• EXERCISE AIM
Starting with the line that contains "replace (b2 + Z.to_nat (m", copy every line through the end of the data below, exactly and with nothing added.

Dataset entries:
Lemma reply_vote n s h now c cl nd a r el el' rf :
  inv n s h → calls s !! c = Some cl → c_req cl = RqVote a → c_status cl = Answered (RsVote r) →
  nodes s !! c_from cl = Some nd → nd_elections nd !! rv_Term a = Some el →
  handleVote now r el (nd_raft nd) = (el', rf) →
  let i := c_from cl in let T := CurrentTerm (nd_raft nd) in
  let s' := mkSys (<[i := mkNode rf (<[rv_Term a := el']> (nd_elections nd)) (nd_inflight nd)]>
                     (nodes s)) (alter (with_status Finished) c (calls s)) in
  (state rf ≠ leader ∨ (state (nd_raft nd) = leader ∧ CurrentTerm rf = T)) ∧
    inv n s' (with_flog i (h_flog h i) h) ∨
  (state (nd_raft nd) = candidate ∧ state rf = leader ∧ CurrentTerm rf = T ∧
   h_tlog h !! T = None ∧ (∃ Q, majority n Q ∧ votedAll h T i Q) ∧
   inv n s' (with_tlog i T (h_flog h i) h)).
Proof.
  cbn zeta. intros Hinv Hc Hrq Hst Hnd Hel Hhv.
  pose proof (inv_nodes _ _ _ Hinv _ _ Hnd) as Hok.
  assert (counted_mono (calls s) (alter (with_status Finished) c (calls s))) as Hmono.
  { eapply counted_status; [done|]. by rewrite Hst. }
  assert (calls_ok n h (alter (with_status Finished) c (calls s))) as Hcs.
  { eapply calls_ok_status; [by apply Hinv|done|]. by rewrite Hrq. }
  assert (rvr_VoteGranted r = true → voteCount el' = voteCount el + 1 →
    ∀ T el0, <[rv_Term a := el']> (nd_elections nd) !! T = Some el0 →
      election_ok n h (alter (with_status Finished) c (calls s)) (c_from cl) T el0) as Hcount.
  { intros Hgr Hone T el0 [[<- <-]|[_ H]]%lookup_insert_Some.
    - eapply election_count; [by apply Hinv|done| |done|done|by eapply nk_elections|done].
      unfold vote_key. by rewrite Hrq.
    - eapply election_ok_mono; [reflexivity|exact Hmono|by eapply nk_elections]. }
  assert (rvr_VoteGranted r = true → rvr_Term r = rv_Term a) as Hterm.
  { destruct (inv_calls _ _ _ Hinv) as [Hcalls _].
    destruct (Hcalls cl) as (_ & _ & _ & Hrs); [by eapply list_elem_of_lookup_2|].
    rewrite Hrq, Hst in Hrs. intros Hgr. by apply Hrs. }
  apply handleVote_spec in Hhv as (Hn & Hm & Hl & Hi & Hd & [Hdown|[Hsame|Hwin]]).
  - left. destruct Hdown as (Hlt & Hv & Hs & ->). rewrite insert_id by done.
    split; [left; by rewrite Hs|]. eapply inv_same_log; try done. split; cbn; auto.
  - left. destruct Hsame as (Ht & Hv & Hs & Hsame).
    split; [rewrite Hs; destruct (state (nd_raft nd)); auto|].
    destruct Hsame as [->|(Hgr & _ & Hone)].
    + rewrite insert_id by done. eapply inv_same_log; try done. split; cbn; auto.
    + apply (inv_frame n s h); try done; [apply grows_flog| |by apply Hinv].
      eapply node_ok_counted in Hok; [|exact Hmono]. destruct Hok.
      cbn. rewrite fn_lookup_insert. split; cbn; try done; rewrite ?Ht, ?Hv, ?Hs, ?Hl, ?Hi; try done; try congruence; auto.
      exact (Hcount Hgr Hone).
  - right. destruct Hwin as (Ht & Hv & Hcand & Hs & Hgr & HrT & Hone & Hmaj).
    specialize (Hcount Hgr Hone). specialize (Hterm Hgr).
    destruct (Hcount (rv_Term a) el') as (Q & HQ & HiQ & Hvoted & Hb & _); [apply lookup_insert_eq|].
    rewrite (nk_npeers _ _ _ _ _ _ Hok), HQ in Hmaj.
    rewrite <-Hterm, HrT in Hvoted.
    destruct (win_inv n s h (c_from cl) nd
      (mkNode rf (<[rv_Term a := el']> (nd_elections nd)) (nd_inflight nd))
      (alter (with_status Finished) c (calls s)) Q) as [Hnone Hinv']; try done.
    split_and!; try done. by exists Q.
Qed.

Lemma reply_inv n s h c now s' :
  inv n s h → replyTo c now s = Some s' → ∃ h', inv n s' h'.
Proof.
  intros Hinv (cl & nd & nd' & r & Hc & Hst & _ & Hnd & Hh & ->)%replyTo_Some.
  assert (counted_mono (calls s) (alter (with_status Finished) c (calls s))) as Hmono.
  { eapply counted_status; [done|]. by rewrite Hst. }
  assert (calls_ok n h (alter (with_status Finished) c (calls s))) as Hcs.
  { eapply calls_ok_status; [by apply Hinv|done|]. by destruct (c_req cl). }
  assert (∀ rf, moves (nd_raft nd) rf ∧ Log rf = Log (nd_raft nd) ∧
                LastIncludedIndex rf = LastIncludedIndex (nd_raft nd) → nd' = set_raft rf nd →
    ∃ h', inv n (mkSys (<[c_from cl := nd']> (nodes s))
                       (alter (with_status Finished) c (calls s))) h') as Hquiet.
  { intros rf (? & ? & ?) ->. eexists. by eapply inv_same_log. }
  unfold handleResponse in Hh. destruct (c_req cl) as [a|a|a] eqn:Hrq, r as [r|r|r]; try done.
  - apply bind_Some in Hh as (el & Hel & Hh).
    destruct (handleVote now r el (nd_raft nd)) as [el' rf] eqn:Hhv. injection Hh as <-.
    destruct (reply_vote n s h now c cl nd a r el el' rf) as [[_ ?]|(_ & _ & _ & _ & _ & ?)];
      try done; by eexists.
  - apply bind_Some in Hh as (rf & Hrun%ok_Some & [= <-]). apply (Hquiet rf); [|done].
    apply onEntriesReply_spec in Hrun as [[Hlt ->]|Hk]; [by apply stepDown_moves|by apply keeps_moves].
  - apply bind_Some in Hh as (rf & Hrun%ok_Some & [= <-]). apply (Hquiet rf); [|done].
    apply onSnapshotReply_spec in Hrun as [[Hlt ->]|Hk]; [by apply stepDown_moves|by apply keeps_moves].
Qed.

Lemma keeps_inv n s h i nd nd' :
  inv n s h → nodes s !! i = Some nd → keeps (nd_raft nd) (nd_raft nd') →
  nd_elections nd' = nd_elections nd →
  inv n (mkSys (<[i := nd']> (nodes s)) (calls s)) (with_flog i (h_flog h i) h).
Proof.
  intros Hinv Hnd (Hm & Hl & Hi)%keeps_moves Hel.
  eapply inv_same_log; try done; [by rewrite Hel|apply counted_refl|by apply Hinv].
Qed.

Lemma snapshot_inv n s h i nd idx data rf :
  inv n s h → nodes s !! i = Some nd → Snapshot idx data (nd_raft nd) = Ret rf →
  inv n (mkSys (<[i := set_raft rf nd]> (nodes s)) (calls s)) (with_flog i (h_flog h i) h).
Proof.
  intros Hinv Hnd Hrun.
  apply Snapshot_spec in Hrun as (Hf & Hd & Hlog). injection Hf as Hn Hm Ht Hv Hs _ _.
  pose proof (inv_nodes _ _ _ Hinv _ _ Hnd) as [].
  assert (moves (nd_raft nd) rf) as Hmv by (split; auto).
  destruct Hlog as [[_ ->]|(Hlt & Hi & _ & Hle & Hl)].
  { eapply inv_same_log; try done; [apply counted_refl|by apply Hinv]. }
  destruct nk_log0 as (b & Hb & Hr).
  eapply inv_moves; try done; [|apply counted_refl|by apply Hinv].
  exists (b + (Z.to_nat idx - b))%nat. cbn. split; [lia|]. rewrite Hl, Hb.
  replace (Z.to_nat (idx - Z.of_nat b)) with (Z.to_nat idx - b)%nat by lia.
  apply log_rel_rebase; [done|]. unfold zlen in Hle. lia.
Qed.

Lemma restart_inv n s h i nd now rf :
  inv n s h → nodes s !! i = Some nd →
  Make (Z.of_nat n) (Z.of_nat i) now (persister (nd_raft nd)) = Ret rf →
  inv n (mkSys (<[i := mkNode rf ∅ None]> (nodes s)) (orphan i <$> calls s))
    (with_flog i (h_flog h i) h).
Proof.
  intros Hinv Hnd Hrf. pose proof (inv_nodes _ _ _ Hinv _ _ Hnd) as [].
  destruct (Make_durable (nd_raft nd) now (Z.of_nat n) (Z.of_nat i) nk_durable0 nk_npeers0 nk_me0)
    as (rf' & Hmk & Hc & Hd & _ & Hs & _).
  rewrite Hmk in Hrf. injection Hrf as ->. unfold core in Hc.
  injection Hc as Hn Hm Ht Hv Hl _ Hi.
  eapply inv_same_log; try done; [split; auto|apply map_empty_subseteq|apply counted_orphan|].
  by apply calls_ok_orphan, Hinv.
Qed.

Lemma step_inv n s h s' : inv n s h → step s s' → ∃ h', inv n s' h'.
Proof.
  intros Hinv [l Hl]. destruct l as [i now|i cmd|i j|c now|c now|i|i|i idx data|i now]; cbn in Hl.
  - apply elect_Some in Hl as (nd & rf & a & Hnd & Hrun & ->). rewrite (inv_length _ _ _ Hinv).
    eexists. by eapply elect_inv.
  - apply client_Some in Hl as (nd & rf & r & Hnd & Hrun & ->). eexists. by eapply client_inv.
  - eexists. by eapply replicate_inv.
  - by eapply deliver_inv.
  - by eapply reply_inv.
  - apply applyTake_Some in Hl as (nd & rf & msg & Hnd & _ & Hrun & ->). eexists.
    eapply keeps_inv; try done. by eapply applier_take_keeps.
  - apply applyDone_Some in Hl as (nd & msg & Hnd & _ & ->). eexists.
    eapply keeps_inv; try done. apply applier_done_keeps.
  - apply takeSnapshot_Some in Hl as (nd & rf & Hnd & _ & Hrun & ->). eexists.
    by eapply snapshot_inv.
  - apply restart_Some in Hl as (nd & rf & Hnd & Hrun & ->). rewrite (inv_length _ _ _ Hinv) in Hrun.
    eexists. by eapply restart_inv.
Qed.

Lemma init_inv n : inv n (sys_init n) (mkHistory ∅ ∅ (λ _, [dummy])).
Proof.
  split.
  - cbn. by rewrite length_fmap, length_seq.
  - intros i nd. cbn. rewrite list_lookup_fmap.
    intros (j & [-> Hj]%lookup_seq & ->)%fmap_Some. cbn. split; cbn; try done.
    + by left.
    + intros c. split; [done|lia].
    + exists 0%nat. split; [done|]. split_and!; cbn; [lia|done..].
    + split; [done|]. intros [|k] e; [by left|done].
  - split; [intros cl; cbn; set_solver|]. by intros c1 c2 cl1 cl2 k.
  - intros T l tl. cbn. by rewrite lookup_empty.
Qed.

Lemma reachable_inv n s : reachable n s → ∃ h, inv n s h.
Proof.
  unfold reachable. intros H. apply (rtc_ind_r (λ s, ∃ h, inv n s h)) in H; [done| |].
  - exists (mkHistory ∅ ∅ (λ _, [dummy])). apply init_inv.
  - intros x y _ Hstep [h Hinv]. by eapply step_inv.
Qed.

(** C5: Election Safety.  In every cluster reachable with lost, delayed and
    reordered messages, crashes, restarts, snapshots and any number of servers,
    two peers that are leader of the same term are the same peer. *)
Theorem election_safety n s i j nd1 nd2 :
  reachable n s → nodes s !! i = Some nd1 → nodes s !! j = Some nd2 →
  state (nd_raft nd1) = leader → state (nd_raft nd2) = leader →
  CurrentTerm (nd_raft nd1) = CurrentTerm (nd_raft nd2) → i = j.
Proof.
  intros [h Hinv]%reachable_inv H1 H2 L1 L2 HT.
  pose proof (nk_leader _ _ _ _ _ _ (inv_nodes _ _ _ Hinv _ _ H1) L1) as T1.
  pose proof (nk_leader _ _ _ _ _ _ (inv_nodes _ _ _ Hinv _ _ H2) L2) as T2.
  rewrite HT, T2 in T1. by injection T1.
Qed.

(** C6: Log Matching.  If the logs of two peers hold entries of the same term
    at index [k], then they hold the same entries (term and command) at every
    index up to [k] that neither has compacted into a snapshot. *)
Theorem log_matching n s i j nd1 nd2 k e1 e2 :
  let rf1 := nd_raft nd1 in let rf2 := nd_raft nd2 in
  reachable n s → nodes s !! i = Some nd1 → nodes s !! j = Some nd2 →
  LastIncludedIndex rf1 ≤ k → LastIncludedIndex rf2 ≤ k →
  index (Log rf1) (sliceIndex rf1 k) = Ret e1 → index (Log rf2) (sliceIndex rf2 k) = Ret e2 →
  Term e1 = Term e2 →
  ∀ m, LastIncludedIndex rf1 < m → LastIncludedIndex rf2 < m → m ≤ k →
    index (Log rf1) (sliceIndex rf1 m) = index (Log rf2) (sliceIndex rf2 m).
Proof.
  cbn zeta. intros [h Hinv]%reachable_inv H1 H2 K1 K2 E1 E2 HT m M1 M2 Mk.
  destruct (inv_nodes _ _ _ Hinv _ _ H1). destruct (inv_nodes _ _ _ Hinv _ _ H2).
  destruct nk_log0 as (b1 & B1 & R1), nk_log1 as (b2 & B2 & R2).
  unfold sliceIndex in *. rewrite B1, B2 in *.
  apply index_Ret in E1 as [_ E1], E2 as [_ E2].
  destruct (log_rel_lookup _ _ _ _ _ R1 E1) as (x1 & X1 & T1).
  destruct (log_rel_lookup _ _ _ _ _ R2 E2) as (x2 & X2 & T2).
  replace (b1 + Z.to_nat (k - Z.of_nat b1))%nat with (Z.to_nat k) in X1 by lia.
  replace (b2 + Z.to_nat (k - Z.of_nat b2))%nat with (Z.to_nat k) in X2 by lia.
  assert (take (S (Z.to_nat k)) (h_flog h i) = take (S (Z.to_nat k)) (h_flog h j)) as Htk.
  { eapply valid_match; [exact nk_valid0|exact nk_valid1|exact X1|exact X2|congruence]. }
  unfold index. rewrite !decide_True by lia.
  rewrite (log_rel_tail _ _ _ _ R1), (log_rel_tail _ _ _ _ R2) by lia.
  replace (b1 + Z.to_nat (m - Z.of_nat b1))%nat with (Z.to_nat m) by lia.
  replace (b2 + Z.to_nat (m - Z.of_nat b2))%nat with (Z.to_nat m) by lia.
  rewrite (lookup_take_eq _ _ (S (Z.to_nat k)) (Z.to_nat m)) with (2 := Htk) by lia. done.
Qed.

• FINAL ANSWER
  replace (b2 + Z.to_nat (m - Z.of_nat b2))%nat with (Z.to_nat m) by lia.
  rewrite (lookup_take_eq _ _ (S (Z.to_nat k)) (Z.to_nat m)) with (2 := Htk) by lia. done.
Qed.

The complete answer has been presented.